SQL 2005 now will rearrange the computation in order to reduce redundant calculations and match indexes earlier in the calculation. This is great except for the case above. In my case, the "myColumn > 0" and CAST calls are no longer guaranteed to run in any particular order.
With a suggestion from Lorin Thwaits, I created some helper functions that will not only resolve the problem, but increase readability in my code. You have to love those two-for-one solutions.

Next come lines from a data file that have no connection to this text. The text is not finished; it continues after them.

(* ===== verification/StateMachine.v ===== *)
(** * The restart-policy state machine ([api/supervisor_state_machine.go])

    [Transition] is the table of [Transition] in the source, row by row;
    the side-effect description stays the source's string because the
    controller dispatches on substrings of it. *)
From S2P Require Import Prelude.
Open Scope Z_scope.

Inductive SMState :=
| StIdle | StSpawning | StRunning | StExiting | StBackoffWaiting | StQuarantined.

#[global] Instance SMState_eq_dec : EqDecision SMState.
Proof. solve_decision. Defined.

(** The wire value of a state. *)
Definition smstate_string (s : SMState) : string :=
  match s with
  | StIdle => "idle" | StSpawning => "spawning" | StRunning => "running"
  | StExiting => "exiting" | StBackoffWaiting => "backoff-waiting"
  | StQuarantined => "quarantined"
  end.

Inductive SMEvent :=
| EvStart | EvHealthOK | EvChildExit | EvTimerDue | EvIntentUpdate
| EvManualRestart | EvRequestGraceful | EvQuiesceComplete | EvSupervisorRestart.

#[global] Instance SMEvent_eq_dec : EqDecision SMEvent.
Proof. solve_decision. Defined.

Record SMContext := mkSMContext {
  IntentDesired : string;
  IntentIsActiveStop : bool;
  Failures : Z;
  QueuedAction : string;
  GracefulInProgress : bool;
}.

(** The four results of [Transition]. *)
Record outcome := mkOutcome {
  newState : SMState;
  side : string;
  persistBefore : bool;
  matched : bool;
}.

Definition row (s : SMState) (d : string) (p : bool) : outcome := mkOutcome s d p true.
(** The fall-through at the end of the table. *)
Definition unmatched (s : SMState) : outcome := mkOutcome s "" false false.

Definition spawn_side : string := "bump pid_generation, create-process".

Definition Transition (state : SMState) (ev : SMEvent) (ctx : SMContext) : outcome :=
  let stopped := IntentDesired ctx =s "stopped" in
  let running := IntentDesired ctx =s "running" in
  let may_run := running && negb (IntentIsActiveStop ctx) in
  match state with
  | StIdle =>
      match ev with
      | EvStart =>
          if may_run then row StSpawning "bump pid_generation, create-process" true
          else row StIdle "intent suppresses spawn" false
      | EvIntentUpdate =>
          if stopped then row StIdle "" false
          else if may_run then row StSpawning "bump pid_generation, create-process" true
          else unmatched state
      | EvManualRestart =>
          if may_run then row StSpawning "bump pid_generation, create-process" true
          else row StIdle "RESTART_REFUSED_INTENT_STOPPED" false
      | EvRequestGraceful => row StIdle "no-op (already drained)" false
      | EvQuiesceComplete => row StIdle "clear quiesce_in_progress" false
      | _ => unmatched state
      end
  | StSpawning =>
      match ev with
      | EvHealthOK =>
          if QueuedAction ctx =s "stop"
          then row StExiting "issue terminate, queued_action=none" true
          else row StRunning "" false
      | EvChildExit =>
          if (QueuedAction ctx =s "stop") || stopped
          then row StIdle "clear queued_action" true
          else row StBackoffWaiting "arm timer at backoff(failures)" true
      | EvIntentUpdate =>
          if stopped then row StSpawning "set queued_action=stop" false
          else row StSpawning "clear queued_action" false
      | EvRequestGraceful => row StExiting "issue terminate, queued_action=none" true
      | _ => unmatched state
      end
  | StRunning =>
      match ev with
      | EvChildExit => row StBackoffWaiting "arm timer" true
      | EvIntentUpdate =>
          if stopped then row StExiting "issue terminate, queued_action=none" true
          else unmatched state
      | EvManualRestart => row StExiting "issue terminate, queued_action=respawn" true
      | EvRequestGraceful => row StExiting "issue terminate, queued_action=none" true
      | _ => unmatched state
      end
  | StExiting =>
      match ev with
      | EvChildExit =>
          if GracefulInProgress ctx
          then row StIdle "drain wins (graceful-exit suppresses respawn)" false
          else if QueuedAction ctx =s "respawn"
          then row StSpawning "bump pid_generation, create-process" true
          else row StIdle "" false
      | EvManualRestart =>
          if GracefulInProgress ctx then row StExiting "deferred via graceful-exit" false
          else row StExiting "coalesce — set queued_action=respawn" true
      | EvIntentUpdate =>
          if GracefulInProgress ctx && running
          then row StExiting "deferred via graceful-exit" false
          else if stopped then row StExiting "clear queued_action" true
          else if running then row StExiting "set queued_action=respawn" true
          else unmatched state
      | EvRequestGraceful => row StExiting "coalesce, set queued_action=none (drain wins)" true
      | EvTimerDue => row StExiting "log + ignore" false
      | _ => unmatched state
      end
  | StBackoffWaiting =>
      match ev with
      | EvTimerDue =>
          if (QueuedAction ctx =s "stop") || stopped
          then row StIdle "cancel timer, clear queued_action" true
          else if Failures ctx <? 10
          then row StSpawning "bump pid_generation, create-process" true
          else row StQuarantined "clear timer" true
      | EvIntentUpdate =>
          if stopped then row StIdle "cancel timer" true
          else if running
          then row StSpawning "cancel timer, bump pid_generation, create-process" true
          else unmatched state
      | EvManualRestart =>
          row StSpawning "cancel timer, bump pid_generation, create-process" true
      | EvRequestGraceful => row StIdle "cancel timer" true
      | _ => unmatched state
      end
  | StQuarantined =>
      match ev with
      | EvIntentUpdate =>
          if stopped then row StQuarantined "" false
          else if running
          then row StSpawning "reset failures, bump pid_generation, create-process" true
          else unmatched state
      | EvManualRestart =>
          row StSpawning "reset failures, bump pid_generation, create-process" true
      | EvRequestGraceful => row StQuarantined "no-op (already not running)" false
      | _ => unmatched state
      end
  end.

(** What the side-effect text asks the controller to do. *)
Definition spawns (o : outcome) : bool := matched o && str_contains (side o) "create-process".
Definition terminates (o : outcome) : bool := matched o && str_contains (side o) "issue terminate".
Definition arms_timer (o : outcome) : bool := matched o && str_contains (side o) "arm timer".

(** Case analysis on a table row: every test of the table becomes a
    hypothesis, and the texts are evaluated. *)
Ltac table := unfold Transition; repeat (case_match; simpl in *; try discriminate).

(** The timer gate.  A [timer-due] event, which an off-loop goroutine
    may post at any time, leads to a spawn from exactly one state:
    backoff-waiting, with the failure count below ten and neither a queued
    nor a current stop. *)
Theorem timer_due_spawn_gate st ctx :
  spawns (Transition st EvTimerDue ctx) = true <->
  st = StBackoffWaiting /\ QueuedAction ctx <> "stop" /\
  IntentDesired ctx <> "stopped" /\ Failures ctx < 10.
Proof.
  rewrite <- !str_eqb_false, <- Z.ltb_lt.
  destruct st; table; breflect; naive_solver.
Qed.

(** A spawn is requested exactly when a daemon enters [spawning] from
    another state, and every such row is persisted before the process is
    created. *)
Theorem spawn_iff_enters_spawning st ev ctx :
  let o := Transition st ev ctx in
  (spawns o = true <-> newState o = StSpawning /\ st <> StSpawning) /\
  (spawns o = true -> persistBefore o = true).
Proof. destruct st, ev; table; naive_solver. Qed.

Here's one of the new functions called VarCharToReal:
1: CREATE FUNCTION dbo.VarCharToReal
2: (
3: @VarCharValue as varchar(255)
4: )
5: RETURNS real
6: AS
7: BEGIN
8: -- Declare the return variable here
9: DECLARE @Result real
10:
11: SELECT
12: @Result =
13: CASE
14: WHEN @VarCharValue like '%[a-z]%' THEN NULL
15: WHEN @VarCharValue like '%[/\|<>,`~!@#$%^&*(){};:_+=]%' THEN NULL
16: WHEN @VarCharValue like '%[[]%' THEN NULL
17: WHEN @VarCharValue like '%]%' THEN NULL
18: WHEN charindex('-',ltrim(@VarCharValue),0) > 1 THEN NULL
19: WHEN charindex('.',ltrim(rtrim(@VarCharValue)),1+charindex('.',ltrim(rtrim(@VarCharValue)))) <> 0 THEN NULL
20: ELSE
21: cast(@VarCharValue as real)
22: END
23:
24: -- Return the result of the function
25: RETURN @Result
26:
27: END
and here's what the call would look like for the top example:
1: select
2: avg(dbo.VarCharToReal(myColumn)) as AverageValue
3: from
4: aaaTestBreak
5: where
6: dbo.VarCharToReal(myColumn) > 0
Using the function allows me to stop worrying about non-numeric values, and get to the real business of testing for validity and performing the aggregation.